The Bangkok boys' club
Four Hollywood figures with impressive CVs have set up shop in Thailand. They talk about the future of Asia-Pacific entertainment with Jason Gagliardi

Six Degrees of Kevin Bacon was a game that captured the popular imagination for a time. The universal law that underpinned it was that you could link any celebrity back to Kevin Bacon in six moves or fewer, illustrating the incestuous and tangled web that connects the entertainment world, or perhaps just the ubiquity of the star.
But among the four men recently gathered in Bangkok's Friese-Greene Club, a private cinema club, one or perhaps two moves would do the trick.
Collectively, the fellows sipping iced water and exchanging the latest showbiz banter have done just about every conceivable job in the film, television and theatrical worlds in the course of four very different but equally colourful careers. They have mixed with the best of Hollywood and European cinema, but choose to base themselves in Bangkok, at least when their peripatetic work schedules allow.
The story here [in Thailand] is what's going on in the region, what's in development, why producers come here and where the industry is going
All are true believers that the Asian century upon us marks this part of the world as the place to be for opportunities, challenges and buzz, bullish that the best is yet to come for the silver screen in the Land of Smiles. And each has a well-stocked supply of anecdotes about his life in entertainment that would enthrall the most casual cinephile for hours.
Greenlight Films boss Les Nordhauser, SoHo Films owner Mark Hammond, special effects (SFX) wizard Kevin "Big Nuts" Chisnall and production designer, published author and self-professed "blues shouter" Jim Newport have the easy camaraderie of men who have been in the trenches together.

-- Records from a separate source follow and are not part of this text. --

(* ===== verification/PlainEncoder.v ===== *)
(** * The encoder without FEC

    With no data or no FEC packets configured, [FECEncoder] hands every packet
    on at once, padded to a whole block. *)

From S2P Require Import Prelude Gf256 FecBlock FecWire FecEncoder.

(** The packet of a payload: the header, and the data of the whole block. *)
Definition plain_wire (n f mx sq : Z) (p : list byte) : list byte :=
  header_bytes (MkFECHeader sq 0 n f (plen p)) ++ p ++ replicate (Z.to_nat (mx - 2) - length p) x00.

Fixpoint plain_wires (n f mx sq : Z) (ps : list (list byte)) : list (list byte) :=
  match ps with
  | [] => []
  | p :: ps => plain_wire n f mx sq p :: plain_wires n f mx (next_seq sq) ps
  end.

Record plain (n f mx : Z) (e : FECEncoder) : Prop := {
  pl_ok : enc_ok e;
  pl_in : m_in_blocks e = [];
  pl_off : f = 0 \/ n = 0;
  pl_n : m_num_blocks e = n;
  pl_f : m_num_fec_blocks e = f;
  pl_max : m_max_block_size e = mx
}.

Section encoder.
Context (T : fec_state) (n f mx : Z).
Context (Hmx : mx + 4 < 65536).

Lemma plain_ranges e : plain n f mx e -> 0 <= m_seq_num e < 256 /\ 0 <= n < 256 /\ 0 <= f < 256.
Proof. intros [Hok _ _ <- <- _]. by destruct (enc_ok_ranges e Hok) as (? & ? & ? & _). Qed.

(** A payload goes to the output at once; a flush has nothing to do. *)
Lemma send_plain e p :
  plain n f mx e -> plen p + 2 <= mx ->
  exists b e', FecEncoder.send T e p = Some e' /\ plain n f mx e' /\ m_seq_num e' = next_seq (m_seq_num e) /\
    FecEncoder.m_out_blocks e' = FecEncoder.m_out_blocks e ++ [b] /\
    wire b = Some (plain_wire n f mx (m_seq_num e) p).
Proof.
  intros He Hp. pose proof (plain_ranges e He) as (Hs & Hn & Hf). destruct He as [Hok Hin Hoff En Ef Em].
  unfold plen in Hp. unfold FecEncoder.send, get_next_block. rewrite FECBlock_new_mk by lia. cbn [mbind option_bind].
  rewrite copy_to_data_mk by (rewrite length_replicate; lia). cbn [mbind option_bind].
  unfold FecEncoder.add_block. rewrite Hin. cbn [length]. change (wrap 8 (Z.of_nat 0)) with 0.
  rewrite with_header_mk by (repeat split; cbn; unfold plen; lia). cbn [mbind option_bind].
  assert ((m_num_fec_blocks e =? 0) || (m_num_blocks e =? 0) = true) as ->.
  { apply orb_true_iff. rewrite !Z.eqb_eq. destruct Hoff; [left|right]; congruence. }
  eexists _, _. split; [reflexivity|]. split; [|split; [reflexivity|split; [reflexivity|]]].
  - pose proof (next_seq_range _ Hs). destruct Hok as [_ ? ? ? ?]. split; try done. split; try done. cbn. lia.
  - unfold wire, mk_block, pkt_length, pkt_data. cbn [m_data m_data_length set_h_block h_seq_num h_n_blocks h_n_fec_blocks h_length].
    rewrite !length_app, length_header_bytes, length_drop, length_replicate.
    rewrite (proj2 (Nat.leb_le _ _)) by lia. f_equal. rewrite take_ge.
    + unfold plain_wire. by rewrite drop_replicate, En, Ef, Em.
    + rewrite !length_app, length_header_bytes, length_drop, length_replicate. lia.
Qed.

(** Any number of payloads. *)
Lemma send_all_plain ps : forall e,
  plain n f mx e -> (forall p, p ∈ ps -> plen p + 2 <= mx) ->
  exists e' outs, send_all T e ps = Some e' /\ plain n f mx e' /\
    FecEncoder.m_out_blocks e' = FecEncoder.m_out_blocks e ++ outs /\
    mapM wire outs = Some (plain_wires n f mx (m_seq_num e) ps).
Proof.
  induction ps as [|p ps IH]; intros e He Hps.
  { exists e, []. by rewrite app_nil_r. }
  destruct (send_plain e p He (Hps p ltac:(left))) as (b & e1 & E1 & He1 & Es & Eo & Ew).
  cbn [send_all]. rewrite E1. cbn [mbind option_bind].
  destruct (IH e1 He1) as (e' & outs & -> & He' & Eo' & Ew'); [intros q Hq; apply Hps; by right|].
  exists e', (b :: outs). split; [done|]. split; [done|]. split; [by rewrite Eo', Eo, <-app_assoc|].
  cbn [mapM plain_wires]. by rewrite Ew, <-Es, Ew'.
Qed.

Lemma flush_plain e : plain n f mx e -> flush T e = Some e.
Proof. intros He. apply encode_blocks_nil. apply He. Qed.
End encoder.

Lemma length_plain_wire n f mx sq p : plen p + 2 <= mx -> length (plain_wire n f mx sq p) = Z.to_nat (mx + 4).
Proof.
  unfold plen. intros H. unfold plain_wire. rewrite !length_app, length_header_bytes, length_replicate. lia.
Qed.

Because they have. The careers of the four intersect and entwine, but only on one notable occasion were they all on the same set: a 2011 horror film titled , shot in Thailand and starring William Hurt and Cary Elwes. The tale of a demon-plagued car crash victim was widely regarded by critics as a good idea that, when executed, wasn't scary enough - although it won the award for best film at the Bram Stoker International Film Festival and best horror film at the Fantasy Horror Awards in Italy in 2012.
The growing coterie of international film and television experts living and working in Thailand is accelerating the learning curve for the already excellent Thai production crews and post-production houses, says Nordhauser, which have already carved out a global reputation as cost-effective and as good as their American, British or European counterparts.